(Exercise goal): Below are entries; print them exactly from the first line through the one containing "set (a1 := with_req_states a _).".

(Collected data entries)

Lemma add_one_req_ignore_eos_consider r a x r' a' :
  add_one_req_ignore_eos r a = Ok (x, r', a') →
  ∃ adm, considered adm r a r' a' ∧ (x = CONTINUE → adm = true).
Proof.
  unfold add_one_req_ignore_eos. destruct (negb _); [refused|]. destruct (_ && _); [refused|].
  set (a1 := with_req_states a _).
  assert (considered false r a r a1) as H1 by (constructor; auto; by rewrite app_nil_r).
  destruct (_ && _); [intros [= <- <- <-]; by apply not_added|].
  intros ([v a2] & Hc%(consult_considered r) & Hrun)%bind_Ok.
  pose proof (considered_after _ _ _ _ _ _ _ H1 Hc) as H2.
  destruct v; cbn [negb] in Hrun; [|injection Hrun as <- <- <-; by apply not_added].
  apply bind_Ok in Hrun as ([[stop r3] a3] & Ha%admit_ignore_eos_consider & [= <- <- <-]).
  apply budget_state_default. by eapply outcome_after.
Qed.

Lemma add_one_req_consider r align a x r' a' :
  add_one_req r align a = Ok (x, r', a') →
  ∃ adm, considered adm r a r' a' ∧ (x = CONTINUE → adm = true).
Proof.
  unfold add_one_req. destruct (_ && _); [refused|].
  destruct (match prefill_max_requests (cfg a) with Some _ => _ | None => _ end); [refused|].
  destruct (_ && _); [apply add_one_req_ignore_eos_consider|].
  destruct (Qle_bool _ _); [refused|]. destruct (swa_gate _ _ _ _); [|refused].
  destruct (over_input_budget _ _); [refused|].
  intros ([[stop r1] a1] & Hrun & [= <- <- <-])%bind_Ok.
  apply bind_Ok in Hrun as ([tok p] & _ & ([[s2 r2] a2] & Hl & (p' & _ & [= <- <- <-])%bind_Ok)%bind_Ok).
  apply add_one_req_locked_consider in Hl as [Hc Hn]. apply budget_state_default. split; [|done].
  by apply (considered_pools _ _ _ _ _ p).
Qed.

(** [add_chunked_req] appends the request unless it holds it back. *)
Lemma add_chunked_req_consider r a cont r' a' :
  add_chunked_req r a = Ok (cont, r', a') →
  ∃ adm, considered adm r a r' a' ∧ new_chunked_req a' = new_chunked_req a ∧ (adm = false → cont = Some r').
Proof.
  unfold add_chunked_req. intros ([rem|] & _ & Hrun)%bind_Ok.
  - apply bind_Ok in Hrun as ([v a1] & Hc%(consult_considered r) & [= <- <- <-]). exists true.
    destruct Hc as [? ? Hl [Hch|[? _]]]; [|done]. rewrite app_nil_r in Hl.
    split; [|by split]. constructor; cbn; auto. by rewrite Hl.
  - injection Hrun as <- <- <-. exists false. split; [apply considered_refl|done].
Qed.

(** ** The frame of a preemption *)

Definition release_same_obj : Prop :=
  ∀ x n p x' p', p_release_req x n p = Ok (x', p') → obj x' = obj x.

Lemma release_victims_objs c vs l n k off p keep gone off' p' :
  release_same_obj → release_victims c vs l n k off p = Ok (keep, gone, off', p') →
  (obj <$> keep) ++ (obj <$> gone) ≡ₚ obj <$> l.
Proof.
  intros Hrel. revert k off p keep gone off' p'. induction l as [|x l IH]; intros k off p keep gone off' p'.
  { cbn. by intros [= <- <- <- <-]. }
  cbn [release_victims]. destruct (same_obj x vs).
  - intros ([x' p1] & Hx & ([[[ke go] o2] p2] & Hr & [= <- <- <- <-])%bind_Ok)%bind_Ok.
    rewrite !fmap_cons, (Hrel _ _ _ _ _ Hx), <-(IH _ _ _ _ _ _ _ Hr). solve_Permutation.
  - intros ([[[ke go] o2] p2] & Hr & [= <- <- <- <-])%bind_Ok.
    by rewrite !fmap_cons, <-(IH _ _ _ _ _ _ _ Hr).
Qed.

(** The running and the preempted requests, as objects. *)
Definition decoding a : list nat := (obj <$> default [] (running_reqs a)) ++ (obj <$> preempt_list a).

Lemma preempt_consider r a b a' :
  release_same_obj → preempt_to_schedule r a = Ok (b, a') →
  decoding a' ≡ₚ decoding a ∧ can_run_list a' = can_run_list a ∧ new_chunked_req a' = new_chunked_req a.
Proof.
  intros Hrel. unfold preempt_to_schedule. destruct (running_reqs a) as [l|] eqn:Hl; [|done].
  destruct (pick_victims _ _ _ _ _) as [vs need]. destruct (_ || _); [by intros [= <- <-]|].
  intros ([[[keep gone] off] p] & Hr & [= <- <-])%bind_Ok. split; [|done].
  unfold decoding. cbn. rewrite Hl, fmap_app. cbn.
  rewrite <-(release_victims_objs _ _ _ _ _ _ _ _ _ _ _ Hrel Hr). solve_Permutation.
Qed.
End frame.

(** ** Requests by identity *)

(** What never changes about a request. *)
Definition ident (q : QReq) : nat * string := (qobj q, rid q).

Lemma ident_with_sreq q s : obj s = qobj q → ident (with_sreq q s) = ident q.
Proof. intros Ho. unfold ident. cbn. unfold qobj. cbn. by rewrite Ho. Qed.

Lemma ident_refresh ss q : ident (refresh ss q) = ident q.
Proof.
  unfold refresh. destruct (List.find _ ss) as [s|] eqn:Hf; [|done].
  apply find_some in Hf as [_ Ho%Nat.eqb_eq]. by apply ident_with_sreq.
Qed.

Lemma idents_refresh ss (l : list QReq) : ident <$> (refresh ss <$> l) = ident <$> l.
Proof. rewrite <-list_fmap_compose. apply list_fmap_ext. intros _ q _. apply ident_refresh. Qed.

Lemma idents_objs (l k : list QReq) : ident <$> l ≡ₚ ident <$> k → qobj <$> l ≡ₚ qobj <$> k.
Proof.
  intros Hp. change qobj with (fst ∘ ident). rewrite !list_fmap_compose. by apply fmap_Permutation.
Qed.

Lemma idents_rids (l k : list QReq) : ident <$> l ≡ₚ ident <$> k → rid <$> l ≡ₚ rid <$> k.
Proof.
  intros Hp. change rid with (snd ∘ ident). rewrite !list_fmap_compose. by apply fmap_Permutation.
Qed.

Lemma is_in_spec l q : is_in l q = true ↔ qobj q ∈ obj <$> l.
Proof.
  unfold is_in, same_obj. rewrite existsb_exists, list_elem_of_fmap. unfold qobj. split.
  - intros (y & Hy & He%Nat.eqb_eq). exists y. rewrite list_elem_of_In. auto.
  - intros (y & He & Hy). exists y. by rewrite <-list_elem_of_In, Nat.eqb_eq.
Qed.

Lemma partition_perm {A} (f : A → bool) l : List.filter f l ++ List.filter (λ x, negb (f x)) l ≡ₚ l.
Proof.
  induction l as [|x l IH]; [done|]. cbn. destruct (f x); cbn; [by rewrite IH|].
  by rewrite <-Permutation_middle, IH.
Qed.

(** A list split by two disjoint sets of objects that make up all of it. *)
Lemma split_by_objs (l : list QReq) k1 k2 :
  NoDup (qobj <$> l) → (obj <$> k1) ++ (obj <$> k2) ≡ₚ qobj <$> l →
  List.filter (is_in k1) l ++ List.filter (is_in k2) l ≡ₚ l.
Proof.
  intros Hnd Hp. rewrite <-(partition_perm (is_in k1) l) at 3. apply Permutation_app_head.
  rewrite <-Hp in Hnd. apply NoDup_app in Hnd as (_ & Hdis & _).
  assert (∀ q, q ∈ l → is_in k2 q = negb (is_in k1 q)) as He.
  { intros q Hq. assert (qobj q ∈ (obj <$> k1) ++ (obj <$> k2)) as Hin.
    { rewrite Hp. by apply list_elem_of_fmap_2. }
    destruct (is_in k1 q) eqn:H1; cbn.
    - apply is_in_spec in H1. apply not_true_iff_false. rewrite is_in_spec. by apply Hdis.
    - apply is_in_spec. apply elem_of_app in Hin as [Hin|]; [|done]. apply is_in_spec in Hin. congruence. }
  erewrite filter_ext_in; [done|]. intros q Hq. apply He. by apply list_elem_of_In.
Qed.

(** ** The queue limit *)

Lemma max_entry_lookup p queue l i best :
  (∃ pre, queue = pre ++ l ∧ length pre = i) → queue !! best.1 = Some best.2 →
  let x := max_entry p i best l in queue !! x.1 = Some x.2.
Proof.
  revert i best. induction l as [|y l IH]; intros i best (pre & -> & <-) Hb; [done|].
  cbn [max_entry]. apply IH.
  - exists (pre ++ [y]). rewrite <-app_assoc, length_app. cbn. split; [done|lia].
  - destruct (queue_key_lt _ _ _); [|done]. cbn. by rewrite lookup_app_r, Nat.sub_diag by lia.
Qed.

Lemma abort_conserves cf q queue dropped aborted queue' :
  rid q ∉ rid <$> queue → abort_on_queued_limit cf q queue = Ok (dropped, aborted, queue') →
  (if dropped then [] else [q]) ++ queue' ++ option_list aborted ≡ₚ q :: queue ∧ queue' ⊆+ queue.
Proof.
  intros Hrid. unfold abort_on_queued_limit. destruct (max_queued_requests cf) as [m|].
  2:{ intros [= <- <- <-]. by rewrite app_nil_r. }
  destruct (_ <=? m); [intros [= <- <- <-]; by rewrite app_nil_r|].
  assert (Ok (true, Some q, queue) = Ok (dropped, aborted, queue') →
    (if dropped then [] else [q]) ++ queue' ++ option_list aborted ≡ₚ q :: queue ∧ queue' ⊆+ queue) as Hin.
  { intros [= <- <- <-]. split; [|done]. cbn. by rewrite Permutation_app_comm. }
  destruct (enable_priority_scheduling _); [|done]. destruct queue as [|x l]; [done|].
  destruct (max_entry _ _ _ _) as [i cand] eqn:Hm.
  assert ((x :: l) !! i = Some cand) as Hc.
  { pose proof (max_entry_lookup (s_policy cf) (x :: l) l 1 (0%nat, x)) as Hx. rewrite Hm in Hx.
    apply Hx; [by exists [x]|done]. }
  destruct (_ <? _); [|done]. intros [= <- <- <-].
  destruct (String.eqb_spec (rid cand) (rid q)) as [He|].
  { destruct Hrid. rewrite <-He. apply list_elem_of_fmap_2. by eapply list_elem_of_lookup_2. }
  pose proof (delete_Permutation _ _ _ Hc) as Hd. split; [|apply submseteq_delete].
  cbn. apply Permutation_skip. rewrite Permutation_app_comm. by symmetry.
Qed.

Lemma ident_set_entry_time now q : ident (set_entry_time now q) = ident q.
Proof. done. Qed.

Lemma add_request_conserves cf now q queue aborts queue' aborts' :
  rid q ∉ rid <$> queue → add_request_to_queue cf now q (queue, aborts) = Ok (queue', aborts') →
  ident <$> queue' ++ aborts' ≡ₚ ident <$> q :: queue ++ aborts ∧ (rid <$> queue') ⊆+ rid q :: (rid <$> queue).
Proof.
  intros Hrid. cbn [add_request_to_queue].
  intros ([[dropped aborted] queue1] & [Hp Hs]%abort_conserves & Hrun)%bind_Ok; [|done].
  apply (fmap_submseteq rid) in Hs.
  apply (fmap_Permutation ident) in Hp. rewrite !fmap_app, !fmap_cons in Hp.
  destruct dropped; injection Hrun as <- <-; rewrite !fmap_cons, !fmap_app in *; cbn in *.
  - split; [|by apply submseteq_cons]. rewrite app_comm_cons, <-Hp. solve_Permutation.
  - split; [rewrite app_comm_cons, <-Hp, ident_set_entry_time; solve_Permutation|].
    rewrite <-Permutation_cons_append. by apply submseteq_skip.
Qed.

(Expected answer):
Lemma add_one_req_ignore_eos_consider r a x r' a' :
  add_one_req_ignore_eos r a = Ok (x, r', a') →
  ∃ adm, considered adm r a r' a' ∧ (x = CONTINUE → adm = true).
Proof.
  unfold add_one_req_ignore_eos. destruct (negb _); [refused|]. destruct (_ && _); [refused|].
  set (a1 := with_req_states a _).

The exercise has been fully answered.